[Input records Boundary: Start]

Example search_scenario :
  let query := repr_document [("Order", ["OrderId"; "CustomerId"])] in
  fmap (M := list) hit_table <$> search embed_with_model dot half scenario_index query 10 50
    = Ok ["orders"; "customers"] ∧
  fmap (M := list) hit_table <$> search embed_with_model dot half scenario_index query 1 50
    = Ok ["orders"] ∧
  get_legacy_and_dependent_tables
    (VectorStore0 := as_store embed_with_model dot half)
    repr_document (eval_among known_docs)
    Order target_catalog legacy_catalog scenario_index
  = Ok ([orders; customers], [Customer]).
Proof. repeat split; vm_compute; reflexivity. Qed.
End SearchRuns.

(** * Further properties *)

(** ** Extracting the query from a response *)

Lemma starts_with_true pattern s :
  starts_with pattern s = true ↔ ∃ rest, s = pattern ++ rest.
Proof.
  unfold starts_with. rewrite bool_decide_eq_true. split.
  - intros Htake. exists (drop (length pattern) s).
    by rewrite <- Htake at 1; rewrite take_drop.
  - intros [rest ->]. by rewrite take_app_length.
Qed.

Lemma starts_with_false_head pattern s c d rest rest' :
  pattern = c :: rest → s = d :: rest' → c ≠ d → starts_with pattern s = false.
Proof.
  intros -> -> Hne. apply not_true_iff_false. rewrite starts_with_true.
  intros [tail [= ? _]]. congruence.
Qed.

[Input records Boundary: End]

**What needs to be done:** Word for word, set down all of the records above.

**Answer:**
Example search_scenario :
  let query := repr_document [("Order", ["OrderId"; "CustomerId"])] in
  fmap (M := list) hit_table <$> search embed_with_model dot half scenario_index query 10 50
    = Ok ["orders"; "customers"] ∧
  fmap (M := list) hit_table <$> search embed_with_model dot half scenario_index query 1 50
    = Ok ["orders"] ∧
  get_legacy_and_dependent_tables
    (VectorStore0 := as_store embed_with_model dot half)
    repr_document (eval_among known_docs)
    Order target_catalog legacy_catalog scenario_index
  = Ok ([orders; customers], [Customer]).
Proof. repeat split; vm_compute; reflexivity. Qed.
End SearchRuns.

(** * Further properties *)

(** ** Extracting the query from a response *)

Lemma starts_with_true pattern s :
  starts_with pattern s = true ↔ ∃ rest, s = pattern ++ rest.
Proof.
  unfold starts_with. rewrite bool_decide_eq_true. split.
  - intros Htake. exists (drop (length pattern) s).
    by rewrite <- Htake at 1; rewrite take_drop.
  - intros [rest ->]. by rewrite take_app_length.
Qed.

Lemma starts_with_false_head pattern s c d rest rest' :
  pattern = c :: rest → s = d :: rest' → c ≠ d → starts_with pattern s = false.
Proof.
  intros -> -> Hne. apply not_true_iff_false. rewrite starts_with_true.
  intros [tail [= ? _]]. congruence.
Qed.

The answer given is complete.